Count, in the entries below, the lines in which "Hlen" occurs. Give the number, nothing more.

===== GIVEN DATA =====

Lemma take_chunk_spec p s available : assembling p s -> available <> [] ->
  match take_chunk cap s available with
  | (s', true, rest) => exists q, available = q ++ byte_nl :: rest /\ byte_nl ∉ q /\ handle_line s' = line_frames (p ++ q)
  | (s', false, rest) => rest = [] /\ byte_nl ∉ available /\ assembling (p ++ available) s'
  end.
Proof.
  intros [Hb Ho] Hne. unfold take_chunk.
  assert (length (ls_buf s) = Nat.min cap (length p)) as Hlb by (rewrite Hb; apply length_take).
  destruct (find_index (N.eqb byte_nl) available) as [pos|] eqn:E.
  - apply find_index_Some in E as (x & Hx & Hxn & Hbefore). apply N.eqb_eq in Hxn as <-.
    assert (available = take pos available ++ byte_nl :: drop (pos + 1) available) as Hsplit.
    { rewrite <-(take_drop_middle available pos byte_nl) at 1 by done. by rewrite Nat.add_1_r. }
    assert (length (take pos available) = pos) as Hlen.
    { rewrite length_take. apply lookup_lt_Some in Hx. lia. }
    set (q := take pos available) in *. exists q.
    assert (byte_nl ∉ q) as Hq.
    { intros Hin. apply list_elem_of_lookup in Hin as (j & Hj). apply lookup_take_Some in Hj as [Hj Hlt].
      specialize (Hbefore j _ Hlt Hj). by rewrite N.eqb_refl in Hbefore. }
    split; [done|]. split; [done|].
    assert (take (pos + 1) available = q ++ [byte_nl]) as Htake.
    { rewrite Hsplit. rewrite <-Hlen at 1. rewrite take_app_add. done. }
    rewrite Htake. unfold handle_line, line_frames. rewrite !length_app. cbn [length].
    destruct (length q + 1 <=? cap - length (ls_buf s)) eqn:Ek; cbn [ls_over ls_buf].
    + apply Nat.leb_le in Ek. assert (ls_over s = false) as -> by (destruct (ls_over s); [specialize (Ho eq_refl); lia|done]).
      assert ((length p + length q <? cap) = true) as -> by lia.
      unfold strip_newline. rewrite Hb, take_ge by lia. by rewrite app_assoc, pop_if_snoc.
    + apply Nat.leb_gt in Ek. assert ((length p + length q <? cap) = false) as -> by lia. done.
  - rewrite drop_all. split; [done|]. split.
    { intros Hin. apply (find_index_None _ _ E) in Hin. by rewrite N.eqb_refl in Hin. }
    rewrite firstn_all. destruct (length available <=? cap - length (ls_buf s)) eqn:Ek; split; cbn [ls_over ls_buf].
    + apply Nat.leb_le in Ek. assert (length available <> 0) by (by destruct available).
      rewrite Hb, !take_ge by (rewrite ?length_app; lia). done.
    + intros H. specialize (Ho H). rewrite length_app. lia.
    + apply Nat.leb_gt in Ek. rewrite Hlb, Hb, take_app. f_equal. f_equal. lia.
    + apply Nat.leb_gt in Ek. intros _. rewrite length_app. lia.
Qed.

Lemma split_on_snoc_piece p q rest : byte_nl ∉ q -> byte_nl ∉ p ->
  complete_lines (p ++ q ++ byte_nl :: rest) = (p ++ q) :: complete_lines rest.
Proof.
  intros Hq Hp. unfold complete_lines. rewrite app_assoc, split_on_cons_sep.
  - destruct (split_on (N.eqb byte_nl) rest) as [|x l] eqn:E; [by apply split_on_nonempty in E|].
    cbn [length]. by rewrite !Nat.sub_succ, !Nat.sub_0_r.
  - intros x Hx. apply N.eqb_neq. intros <-. by apply elem_of_app in Hx as [].
  - apply N.eqb_refl.
Qed.

Lemma complete_lines_none p : byte_nl ∉ p -> complete_lines p = [].
Proof.
  intros Hp. unfold complete_lines. rewrite split_on_no_sep; [done|]. intros x Hx. apply N.eqb_neq. by intros <-.
Qed.

(** A chunk delivers the frames of the lines it finishes. *)
Lemma feed_spec fuel p s available : length available <= fuel -> byte_nl ∉ p -> assembling p s ->
  let '(s', frames) := feed fuel s available in
  exists p', byte_nl ∉ p' /\ assembling p' s' /\
    forall more, flat_map line_frames (complete_lines (p ++ available ++ more)) =
                 frames ++ flat_map line_frames (complete_lines (p' ++ more)).
Proof.
  revert p s available. induction fuel as [|fuel IH]; intros p s available Hf Hp Ha; cbn [feed].
  { destruct available; [|cbn in Hf; lia]. exists p. by split. }
  destruct available as [|x l]; [exists p; by split|].
  pose proof (take_chunk_spec p s (x :: l) Ha ltac:(done)) as H.
  destruct (take_chunk cap s (x :: l)) as [[s' []] rest].
  - destruct H as (q & Heq & Hq & Hfr).
    assert (assembling [] clear) as Hc by (split; [by rewrite take_nil|done]).
    assert (length rest <= fuel) as Hr by (rewrite Heq in Hf; rewrite length_app in Hf; cbn in Hf; lia).
    specialize (IH [] clear rest Hr ltac:(apply not_elem_of_nil) Hc).
    destruct (feed fuel clear rest) as [s'' frames]. destruct IH as (p' & Hp' & Ha' & Hm). exists p'. split; [done|]. split; [done|].
    intros more. rewrite Heq. rewrite <-!app_assoc. change ((byte_nl :: rest) ++ more) with (byte_nl :: (rest ++ more)).
    rewrite split_on_snoc_piece by done. cbn [flat_map]. rewrite <-Hfr. f_equal. apply Hm.
  - destruct H as (-> & Hn & Ha'). exists (p ++ x :: l). split.
    { intros [|]%elem_of_app; done. }
    split; [done|]. intros more. by rewrite app_assoc.
Qed.

(** C23: the frames delivered are those of the terminated lines of the stream,
    in order, each shorter than the cap and parsed on its own, however the bytes
    come in chunks and whichever reads the poll tick cancelled. *)
Theorem read_loop_spec (chunks : list (bool * list N)) :
  read_loop clear chunks = flat_map line_frames (complete_lines (concat (map snd chunks))).
Proof.
  assert (forall p s, byte_nl ∉ p -> assembling p s ->
    read_loop s chunks = flat_map line_frames (complete_lines (p ++ concat (map snd chunks)))) as H.
  { induction chunks as [|[cancel bytes] chunks IH]; intros p s Hp Ha; cbn [read_loop map snd concat].
    { by rewrite app_nil_r, complete_lines_none. }
    unfold arrive. cbn [fst snd]. set (s0 := if cancel then _ else s).
    assert (assembling p s0) as Ha0 by (destruct Ha; subst s0; destruct cancel; by split).
    pose proof (feed_spec (length bytes) p s0 bytes (le_n _) Hp Ha0) as Hf.
    destruct (feed (length bytes) s0 bytes) as [s' frames]. destruct Hf as (p' & Hp' & Ha' & Hm).
    by rewrite (IH p' s' Hp' Ha'), Hm. }
  apply (H [] clear); [apply not_elem_of_nil|]. split; [by rewrite take_nil|done].
Qed.
End Reader.
(* ===== verification/AgentLog.v ===== *)
(** * AgentLog: what agent sessions leave behind

    The effects of a session's handlers, the turn boundaries and the timeline in
    them, and what the collector of a turn makes of a run of events. *)

From S2P Require Import Prelude Str Json PlanStore SessionStore Memory Turn Events.

(** Events for the subscribers, frames for the agent, answers for waiters. *)
Inductive effect := Emitted (e : Event) | Sent (frame : json) | Resolved (id : rstr) (r : result json json).

Definition emitted_of (e : effect) : option Event := match e with Emitted ev => Some ev | _ => None end.
Definition emitted (es : list effect) : list Event := omap emitted_of es.

Definition item_of (k : StreamEventKind) : option TimelineItem := match k with ETimeline item => Some item | _ => None end.

(** ** Boundaries *)

Definition boundary_of (e : effect) : option (option rstr) :=
  match e with Emitted ev => if ends_turn (ev_kind ev) then Some (ev_turn ev) else None | _ => None end.

(** The turns ended, each by its boundary event. *)
Definition boundaries (es : list effect) : list (option rstr) := omap boundary_of es.

(** ** The timeline *)

Definition said (item : TimelineItem) : option rstr := match item with TAssistantMessage text => Some text | _ => None end.
Definition thought (item : TimelineItem) : option rstr := match item with TReasoning text => Some text | _ => None end.
Definition call_state (id : rstr) (item : TimelineItem) : option json :=
  match item with TToolCall t => if bool_decide (tc_call_id t = id) then Some (tool_json t) else None | _ => None end.

Definition planned (item : TimelineItem) : option json :=
  match item with TTodo items => Some (JArr (map task_json items)) | _ => None end.
Definition compacted (item : TimelineItem) : option rstr := match item with TCompaction summary => Some summary | _ => None end.

(** The usage a turn records from what its end reports. *)
Definition usage_row (u : TokenUsage) : Usage := {| us_cost := tu_cost u; us_window := tu_window u; us_used := tu_used u |}.

Lemma omap_view {X} (g : EventKind -> option X) (h : TimelineItem -> option X) es :
  (forall k, g (view k) = item_of k ≫= h) ->
  omap g (map (fun e => view (ev_kind e)) es) = omap h (omap (fun e => item_of (ev_kind e)) es).
Proof.
  intros Hg. induction es as [|e es IH]; [done|]. cbn. rewrite Hg, IH. by destruct (item_of (ev_kind e)).
Qed.

Section Collected.
Variable plan_content_hash : rstr -> rstr.
Variable sid uuid : rstr.
Variable at_ms : Z.

Lemma collect_app s rs rs' : collect plan_content_hash sid s (rs ++ rs') =
  match collect plan_content_hash sid s rs with (s', None) => collect plan_content_hash sid s' rs' | ended => ended end.
Proof.
  revert s. induction rs as [|r rs IH]; intros s; [done|]. cbn [app collect].
  destruct (collect_one plan_content_hash sid s r) as [s' [o|]]; [done|apply IH].
Qed.

(** Events that are no boundary do not end the wait. *)
Lemma collect_quiet es p a : (forall e, e ∈ es -> ends_turn (ev_kind e) = false) ->
  exists p' a', collect plan_content_hash sid (p, a) (map (receive uuid at_ms) es) = ((p', a'), None) /\ ac_stop a' = ac_stop a.
Proof.
  revert p a. induction es as [|e es IH]; intros p a Hes; [by exists p, a|]. cbn [map collect].
  assert (ends_turn (ev_kind e) = false) as He by (apply Hes; left).
  assert (exists p' a', collect_one plan_content_hash sid (p, a) (receive uuid at_ms e) = ((p', a'), None) /\ ac_stop a' = ac_stop a)
    as (p' & a' & -> & <-).
  { destruct e as [turn k]. unfold receive. cbn [collect_one se_kind ev_kind] in *.
    destruct k as [| | | | | | |[]|ask| | |]; try discriminate He; cbn [view]; try by eexists _, _.
    destruct (pr_kind ask); by eexists _, _. }
  apply IH. intros x Hx. apply Hes. by right.
Qed.

Lemma latest_none {X} (l : list X) : latest None l = last l.
Proof. unfold latest. by destruct (last l). Qed.

Lemma quiet_usage es : (forall e, e ∈ es -> ends_turn (ev_kind e) = false) ->
  omap usage_of (map (fun x => view (ev_kind x)) es) = [].
Proof.
  induction es as [|[turn k] es IH]; intros Hes; [done|]. cbn. rewrite IH by (intros e He; apply Hes; by right).
  specialize (Hes _ (list_elem_of_here _ _)). cbn in Hes. by destruct k as [| | | | | | |[]| | | |].
Qed.

(** What a turn collects: the texts, thoughts and last tool states of the items
    before the boundary, and the end the boundary says. *)
Lemma collected_turn es b rest plans :
  (forall e, e ∈ es -> ends_turn (ev_kind e) = false) -> ends_turn (ev_kind b) = true ->
  let '((_, a), ended) := collect plan_content_hash sid (plans, empty_acc) (map (receive uuid at_ms) (es ++ b :: rest)) in
  let items : list TimelineItem := omap (fun e => item_of (ev_kind e)) es in
  ac_assistant a = concat (omap said items) /\ ac_reasoning a = concat (omap thought items) /\
  (forall id, ac_tools a !! id = last (omap (call_state id) items)) /\
  ac_todo a = last (omap planned items) /\ ac_compactions a = omap compacted items /\
  ac_usage a = match ev_kind b with ETurnCompleted u => usage_row <$> u | _ => None end /\
  match ev_kind b with
  | ETurnFailed e _ => ended = Some (Err e) /\ ac_stop a = StopFailed
  | ETurnCompleted _ => ended = Some (Ok tt) /\ ac_stop a = StopCompleted
  | _ => ended = Some (Ok tt) /\ ac_stop a = StopCanceled
  end.
Proof.
  intros Hq Hb. pose proof (collect_general plan_content_hash sid (map (receive uuid at_ms) (es ++ b :: rest)) plans empty_acc) as Hg.
  rewrite heard_receives in Hg by done. destruct (collect_quiet es plans empty_acc Hq) as (p' & a' & Hc & Hstop).
  rewrite map_app, collect_app, Hc in *. cbn [map] in *.
  assert (omap (fun e => item_of (ev_kind e)) (es ++ [b]) = omap (fun e => item_of (ev_kind e)) es) as Hitems.
  { rewrite omap_app. destruct b as [turn k]. cbn. by destruct k; rewrite ?app_nil_r. }
  rewrite (omap_view assistant_of said) in Hg by by intros [| | | | | | |[]| | | |].
  rewrite (omap_view reasoning_of thought) in Hg by by intros [| | | | | | |[]| | | |].
  rewrite (omap_view todo_of planned) in Hg by by intros [| | | | | | |[]| | | |].
  rewrite (omap_view compaction_of compacted) in Hg by by intros [| | | | | | |[]| | | |].
  assert (forall id, omap (call_of id) (map (fun x => view (ev_kind x)) (es ++ [b])) =
    omap (call_state id) (omap (fun e => item_of (ev_kind e)) es)) as Hcalls.
  { intros id. rewrite <-Hitems. apply omap_view. by intros [| | | | | | |[]| | | |]. }
  assert (last (omap usage_of (map (fun x => view (ev_kind x)) (es ++ [b]))) = usage_of (view (ev_kind b))) as Husage.
  { rewrite map_app, omap_app, quiet_usage by done. cbn. by destruct (usage_of (view (ev_kind b))). }
  rewrite Hitems, Husage in Hg. destruct b as [turn k]. cbn [collect collect_one receive se_kind ev_kind] in *.
  destruct k as [| |u|e code|reason| | | | | | |]; try discriminate Hb; cbn [view usage_of default] in *;
    destruct Hg as (Ha & Hr & Ht' & Htodo & Hcomp & _ & Hu & _); cbn in Ha, Hr, Ht', Htodo, Hcomp, Hu;
    split_and!; try done;
    try (intros id; etransitivity; [exact (Ht' id)|]; rewrite lookup_empty, Hcalls; apply latest_none);
    try (etransitivity; [exact Htodo|]; apply latest_none).
Qed.

Lemma quiet_failure es : (forall e, e ∈ es -> ends_turn (ev_kind e) = false) ->
  omap failure_of (map (fun x => view (ev_kind x)) es) = [].
Proof.
  induction es as [|[turn k] es IH]; intros Hes; [done|]. cbn. rewrite IH by (intros e He; apply Hes; by right).
  specialize (Hes _ (list_elem_of_here _ _)). cbn in Hes. by destruct k as [| | | | | | |[]| | | |].
Qed.

(** The failure is the boundary's. *)
Lemma collected_failure es b rest plans :
  (forall e, e ∈ es -> ends_turn (ev_kind e) = false) -> ends_turn (ev_kind b) = true ->
  ac_failure (collect plan_content_hash sid (plans, empty_acc) (map (receive uuid at_ms) (es ++ b :: rest))).1.2 =
  match ev_kind b with ETurnFailed e _ => Some e | _ => None end.
Proof.
  intros Hq Hb. pose proof (collect_general plan_content_hash sid (map (receive uuid at_ms) (es ++ b :: rest)) plans empty_acc) as Hg.
  rewrite heard_receives in Hg by done.
  destruct (collect plan_content_hash sid (plans, empty_acc) (map (receive uuid at_ms) (es ++ b :: rest))) as [[ps a] ended].
  destruct Hg as (_ & _ & _ & _ & _ & Hf & _). cbn [fst snd]. rewrite Hf, map_app, omap_app, quiet_failure by done. cbn.
  destruct b as [turn k]. by destruct k as [| |u|e code|reason| | |[]| | | |].
Qed.
End Collected.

=====

▶ [ANSWER FOR THIS EXERCISE]:
2